> EXERCISE OBJECTIVE
In the data below, find every line with the word "added" and copy it.

(Saved data entries)
---

(* ===== verification/Settle.v ===== *)
(** * The messages a provider gets (harness/src/turn.ts, harness/src/menu.ts)

    A restart or an abort leaves calls with no result in the history.
    [settled] answers each Menu call of it with jr2's own text before the
    history is sent, and [unrunAnswers] answers, at a run's end, the calls that
    the run never started.  [settled] gives the messages with a flag on the
    ones it added (the [added] set holds those very objects).  The leading
    system message, which the engine makes for each run, is left out. *)

From Stdlib Require Import Lia ZArith.
From stdpp Require Import base list strings sets.
From S2P Require Import Prelude JsString Json Transcript Compaction.

Open Scope Z_scope.

Module Settle.
Import Json Transcript Compaction.

(** ** jr2's texts (menu.ts) *)

Definition MENU_TOOL_PREFIX : jstr := js "mcp__jr2__".

Definition startsWith (p s : jstr) : bool := bool_decide (take (length p) s = p).

Definition isPick (c : ToolCall) : bool := startsWith MENU_TOOL_PREFIX (call_name c).

Definition cutPickResult (tool : jstr) : jstr :=
  js "This pick reached the workflow, but its answer did not reach you: your turn was cut while the "
  ++ js "workflow ran `" ++ tool ++ js "`. The workflow did not stop, and it does not run a pick twice. Its result "
  ++ js "comes in the next message. Do not call `" ++ tool ++ js "` again to get it.".

Definition unsentPickResult (tool : jstr) : jstr :=
  js "This pick did not reach the workflow: your turn was cut while you were still writing your call to "
  ++ js "`" ++ tool ++ js "`. Nothing ran. You may call `" ++ tool ++ js "` again if the newest " ++ [34]
  ++ js "Allowed now" ++ [34] ++ js " still lists it.".

Definition unrunResult : jstr := js "This call did not run: your turn ended before it started.".

(** ** Answers (turn.ts) *)

Definition answerOf (now : Z) (c : ToolCall) (t : jstr) (err : bool) : ToolResultMessage :=
  mkResult (call_id c) (call_name c) [text t] err now.

Definition callsOf (l : list Block) : list ToolCall := omap (λ b, match b with toolCall c => Some c | _ => None end) l.

Definition resultIds (ms : list EngineMessage) : list jstr :=
  omap (λ m, match m with carried (toolResult r) => Some (toolCallId r) | _ => None end) ms.

Definition nonEmptyBlock (b : Block) : bool :=
  match b with
  | toolCall _ => true
  | text t | thinking t => negb (bool_decide (t = []))
  | image _ => false
  end.

Definition hasCall (l : list Block) : bool := existsb (λ b, match b with toolCall _ => true | _ => false end) l.

Definition settleAbandonedMessage (m : EngineMessage) : EngineMessage :=
  match m with
  | carried (assistant a) =>
      if bool_decide (stopReason a = js "aborted") then
        match filter (λ b, nonEmptyBlock b = true) (a_content a) with
        | [] => m
        | kept =>
            carried (assistant (mkAssistant kept (api a) (provider a) (a_model a) (a_usage a)
              (if hasCall kept then js "toolUse" else js "stop") (a_timestamp a)))
        end
      else m
  | _ => m
  end.

Section Settled.
Variable now : Z.

(** The [close] closure: the answers to the calls of the open message. *)
Fixpoint close (answered : list jstr) (delivered cut : bool) (open : list ToolCall) : list ToolResultMessage :=
  match open with
  | [] => []
  | c :: open' =>
      if bool_decide (call_id c ∈ answered) then close answered delivered cut open'
      else
        let t :=
          if negb delivered then (if isPick c then Some (unsentPickResult (call_name c)) else None)
          else if cut then Some unrunResult
          else if isPick c then Some (cutPickResult (call_name c)) else None in
        match t with
        | None => close answered delivered true open'
        | Some t => answerOf now c t (bool_decide (t = unrunResult)) :: close answered delivered true open'
        end
  end.

Definition isResult (m : EngineMessage) : bool := match m with carried (toolResult _) => true | _ => false end.

(** The calls that a message opens, and whether they were delivered. *)
Definition opens (m : EngineMessage) : option (list ToolCall * bool) :=
  match m, settleAbandonedMessage m with
  | carried (assistant a), carried (assistant sent) =>
      Some (if bool_decide (stopReason a = js "error") then [] else callsOf (a_content sent),
            negb (bool_decide (stopReason a = js "aborted")) && negb (bool_decide (stopReason a = js "error")))
  | _, _ => None
  end.

Definition closed (answered : list jstr) (st : list ToolCall * bool) : list (EngineMessage * bool) :=
  (λ r, (carried (toolResult r), true)) <$> close answered st.2 false st.1.

Fixpoint settleLoop (answered : list jstr) (st : list ToolCall * bool) (ms : list EngineMessage) : list (EngineMessage * bool) :=
  match ms with
  | [] => closed answered st
  | m :: ms' =>
      let before := if isResult m then [] else closed answered st in
      let st := if isResult m then st else ([], st.2) in
      before ++ (settleAbandonedMessage m, false) :: settleLoop answered (default st (opens m)) ms'
  end.

Definition settled (ms : list EngineMessage) : list (EngineMessage * bool) := settleLoop (resultIds ms) ([], true) ms.

Definition settleCutPicks (ms : list EngineMessage) : list EngineMessage := (settled ms).*1.

(** The tail of added answers: the loop from the last message back, while the
    messages are tool results. *)
Fixpoint resultTail (l : list (EngineMessage * bool)) : list (EngineMessage * bool) :=
  match l with
  | x :: l' => if isResult x.1 then x :: resultTail l' else []
  | [] => []
  end.

Definition cutPickAnswers (ms : list EngineMessage) : list EngineMessage :=
  (rev (filter (λ x, x.2 = true) (resultTail (rev (settled ms))))).*1.

Definition convertToLlm (ms : list EngineMessage) : list Message :=
  (λ m, match m with compactionSummary s => summaryAsUser s | carried m => m end) <$> settleCutPicks ms.

(** The last answer of the context and what follows it. *)
Fixpoint lastAnswer (ms : list EngineMessage) : option (AssistantMessage * list EngineMessage) :=
  match ms with
  | [] => None
  | m :: ms' =>
      match lastAnswer ms' with
      | Some x => Some x
      | None => match m with carried (assistant a) => Some (a, ms') | _ => None end
      end
  end.

Definition unrunAnswers (ms : list EngineMessage) : list ToolResultMessage :=
  match lastAnswer ms with
  | None => []
  | Some (a, after) =>
      if bool_decide (stopReason a = js "aborted") || bool_decide (stopReason a = js "error") then []
      else (λ c, answerOf now c unrunResult true) <$> filter (λ c, call_id c ∉ resultIds after) (callsOf (a_content a))
  end.

End Settled.

(** ** What the record keeps of a message *)

Definition textBlocks (l : list Block) : jstr := join nl (omap (λ b, match b with text t => Some t | _ => None end) l).

Definition userText (u : UserMessage) : jstr := match u_content u with Text s => s | Blocks l => textBlocks l end.

Definition historyMessage (m : EngineMessage) : option HistoryMessage :=
  match m with
  | carried (user u) => match userText u with [] => None | t => Some (mkHistory fromUser t) end
  | carried (assistant a) =>
      if bool_decide (stopReason a = js "error") || bool_decide (stopReason a = js "aborted") then None
      else match textBlocks (a_content a) with [] => None | t => Some (mkHistory fromAssistant t) end
  | _ => None
  end.

End Settle.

---

> WRITTEN ANSWER
    ones it added (the [added] set holds those very objects).  The leading
(** The tail of added answers: the loop from the last message back, while the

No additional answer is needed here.